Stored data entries
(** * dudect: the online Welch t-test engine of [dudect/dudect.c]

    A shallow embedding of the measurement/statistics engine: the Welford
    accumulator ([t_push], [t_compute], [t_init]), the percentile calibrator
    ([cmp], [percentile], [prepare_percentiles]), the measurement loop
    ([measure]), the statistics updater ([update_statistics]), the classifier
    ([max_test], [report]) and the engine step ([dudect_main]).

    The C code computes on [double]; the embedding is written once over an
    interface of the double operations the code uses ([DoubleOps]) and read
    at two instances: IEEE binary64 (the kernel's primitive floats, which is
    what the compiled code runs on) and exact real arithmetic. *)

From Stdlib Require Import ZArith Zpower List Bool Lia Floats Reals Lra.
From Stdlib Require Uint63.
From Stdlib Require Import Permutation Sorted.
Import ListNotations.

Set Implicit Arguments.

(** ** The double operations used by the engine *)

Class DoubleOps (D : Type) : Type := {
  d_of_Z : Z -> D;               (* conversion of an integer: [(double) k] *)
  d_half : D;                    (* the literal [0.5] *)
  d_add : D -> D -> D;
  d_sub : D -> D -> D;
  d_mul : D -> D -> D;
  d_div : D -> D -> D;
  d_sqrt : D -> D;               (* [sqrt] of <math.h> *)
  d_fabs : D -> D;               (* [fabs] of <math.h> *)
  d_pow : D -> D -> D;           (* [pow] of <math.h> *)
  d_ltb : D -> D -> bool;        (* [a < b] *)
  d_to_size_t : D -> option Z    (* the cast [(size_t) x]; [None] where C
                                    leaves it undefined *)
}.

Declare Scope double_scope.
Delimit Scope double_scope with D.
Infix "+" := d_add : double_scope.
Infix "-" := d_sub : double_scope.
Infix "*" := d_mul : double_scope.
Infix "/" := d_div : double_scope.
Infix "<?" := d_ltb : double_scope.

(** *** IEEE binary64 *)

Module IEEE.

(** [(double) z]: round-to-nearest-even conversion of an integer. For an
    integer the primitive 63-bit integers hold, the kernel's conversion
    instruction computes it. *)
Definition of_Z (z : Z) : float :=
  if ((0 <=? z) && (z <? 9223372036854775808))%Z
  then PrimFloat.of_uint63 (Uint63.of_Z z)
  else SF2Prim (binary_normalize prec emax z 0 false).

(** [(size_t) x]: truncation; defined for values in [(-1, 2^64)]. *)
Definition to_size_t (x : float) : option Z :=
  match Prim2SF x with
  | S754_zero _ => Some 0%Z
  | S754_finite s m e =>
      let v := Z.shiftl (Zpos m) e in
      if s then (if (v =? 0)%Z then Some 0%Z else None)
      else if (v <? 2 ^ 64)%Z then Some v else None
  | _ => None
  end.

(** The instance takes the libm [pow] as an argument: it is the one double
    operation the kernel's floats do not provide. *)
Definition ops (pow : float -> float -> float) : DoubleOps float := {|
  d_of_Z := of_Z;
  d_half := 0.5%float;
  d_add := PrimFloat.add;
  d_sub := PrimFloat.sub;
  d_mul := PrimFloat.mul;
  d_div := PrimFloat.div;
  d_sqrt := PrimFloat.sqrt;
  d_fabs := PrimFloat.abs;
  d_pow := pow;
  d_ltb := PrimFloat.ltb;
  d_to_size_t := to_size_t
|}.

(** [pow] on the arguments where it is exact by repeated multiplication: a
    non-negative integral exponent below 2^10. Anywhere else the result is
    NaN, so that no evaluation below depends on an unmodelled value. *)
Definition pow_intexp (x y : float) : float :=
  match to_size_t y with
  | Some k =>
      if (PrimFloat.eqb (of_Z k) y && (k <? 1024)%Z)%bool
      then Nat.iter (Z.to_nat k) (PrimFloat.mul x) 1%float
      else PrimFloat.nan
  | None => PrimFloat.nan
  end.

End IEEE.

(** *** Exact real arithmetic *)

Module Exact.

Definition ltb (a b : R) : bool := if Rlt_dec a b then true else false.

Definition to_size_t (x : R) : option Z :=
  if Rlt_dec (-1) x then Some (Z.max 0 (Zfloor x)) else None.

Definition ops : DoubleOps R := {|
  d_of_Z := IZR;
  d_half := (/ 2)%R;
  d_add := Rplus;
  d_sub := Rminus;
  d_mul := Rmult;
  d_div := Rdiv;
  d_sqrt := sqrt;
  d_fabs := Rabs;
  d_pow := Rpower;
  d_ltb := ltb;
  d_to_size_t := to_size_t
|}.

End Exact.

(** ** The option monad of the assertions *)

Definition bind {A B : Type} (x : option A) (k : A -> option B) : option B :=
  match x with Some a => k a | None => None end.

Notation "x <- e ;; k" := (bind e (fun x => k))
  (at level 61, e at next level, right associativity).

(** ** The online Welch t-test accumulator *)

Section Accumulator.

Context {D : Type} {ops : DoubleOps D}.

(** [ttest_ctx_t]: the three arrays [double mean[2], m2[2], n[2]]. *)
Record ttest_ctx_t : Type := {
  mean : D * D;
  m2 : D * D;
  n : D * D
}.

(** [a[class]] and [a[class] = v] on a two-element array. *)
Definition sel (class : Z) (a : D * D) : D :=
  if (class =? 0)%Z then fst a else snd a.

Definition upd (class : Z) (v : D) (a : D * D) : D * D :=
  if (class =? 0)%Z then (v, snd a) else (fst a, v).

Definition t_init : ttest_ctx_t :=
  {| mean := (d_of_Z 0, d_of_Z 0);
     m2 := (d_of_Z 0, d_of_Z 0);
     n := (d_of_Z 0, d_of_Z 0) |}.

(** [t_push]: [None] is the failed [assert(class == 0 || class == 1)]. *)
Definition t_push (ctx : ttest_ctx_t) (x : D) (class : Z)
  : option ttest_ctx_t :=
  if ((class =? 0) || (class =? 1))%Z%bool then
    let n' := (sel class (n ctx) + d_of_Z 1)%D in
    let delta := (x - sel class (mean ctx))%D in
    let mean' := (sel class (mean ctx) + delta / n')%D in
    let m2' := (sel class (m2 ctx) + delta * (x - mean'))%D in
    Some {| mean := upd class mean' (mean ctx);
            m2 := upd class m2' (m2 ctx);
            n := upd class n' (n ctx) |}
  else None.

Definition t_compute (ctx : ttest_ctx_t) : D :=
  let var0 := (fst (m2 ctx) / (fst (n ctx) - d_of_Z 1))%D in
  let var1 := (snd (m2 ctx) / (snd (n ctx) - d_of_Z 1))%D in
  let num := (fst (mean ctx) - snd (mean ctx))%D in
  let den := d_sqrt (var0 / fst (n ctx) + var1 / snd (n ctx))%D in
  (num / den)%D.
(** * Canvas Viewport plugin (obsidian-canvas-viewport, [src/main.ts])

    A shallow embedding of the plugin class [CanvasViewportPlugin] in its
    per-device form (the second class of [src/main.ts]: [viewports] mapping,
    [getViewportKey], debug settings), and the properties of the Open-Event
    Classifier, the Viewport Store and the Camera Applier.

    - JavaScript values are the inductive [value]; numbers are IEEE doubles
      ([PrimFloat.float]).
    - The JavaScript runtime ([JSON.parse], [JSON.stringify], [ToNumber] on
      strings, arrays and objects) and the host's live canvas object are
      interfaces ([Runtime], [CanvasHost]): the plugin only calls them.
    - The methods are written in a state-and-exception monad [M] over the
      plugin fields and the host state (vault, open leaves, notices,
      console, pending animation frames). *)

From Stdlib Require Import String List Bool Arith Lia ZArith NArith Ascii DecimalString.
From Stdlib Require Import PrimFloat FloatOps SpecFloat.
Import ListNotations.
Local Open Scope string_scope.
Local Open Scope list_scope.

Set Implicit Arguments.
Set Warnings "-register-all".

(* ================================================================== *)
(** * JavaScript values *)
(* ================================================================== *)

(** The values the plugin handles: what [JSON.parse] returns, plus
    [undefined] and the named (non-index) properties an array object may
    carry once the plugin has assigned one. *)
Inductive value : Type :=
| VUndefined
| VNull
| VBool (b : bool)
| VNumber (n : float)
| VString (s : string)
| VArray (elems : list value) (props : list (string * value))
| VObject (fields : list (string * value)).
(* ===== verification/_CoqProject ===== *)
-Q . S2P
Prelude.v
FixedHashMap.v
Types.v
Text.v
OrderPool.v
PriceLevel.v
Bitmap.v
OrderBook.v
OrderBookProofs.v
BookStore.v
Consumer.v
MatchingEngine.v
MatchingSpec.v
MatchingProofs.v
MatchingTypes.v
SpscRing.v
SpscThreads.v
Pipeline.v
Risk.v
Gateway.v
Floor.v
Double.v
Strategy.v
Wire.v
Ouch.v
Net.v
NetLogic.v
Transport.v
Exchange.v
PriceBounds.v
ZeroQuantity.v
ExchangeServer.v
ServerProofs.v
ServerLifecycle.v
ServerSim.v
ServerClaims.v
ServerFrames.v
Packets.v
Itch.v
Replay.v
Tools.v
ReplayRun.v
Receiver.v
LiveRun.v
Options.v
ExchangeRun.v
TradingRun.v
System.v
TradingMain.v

* _Your goal_: Filter the data for the string "statistics". Copy each matching line.

* _Written response_:
    A shallow embedding of the measurement/statistics engine: the Welford
    ([measure]), the statistics updater ([update_statistics]), the classifier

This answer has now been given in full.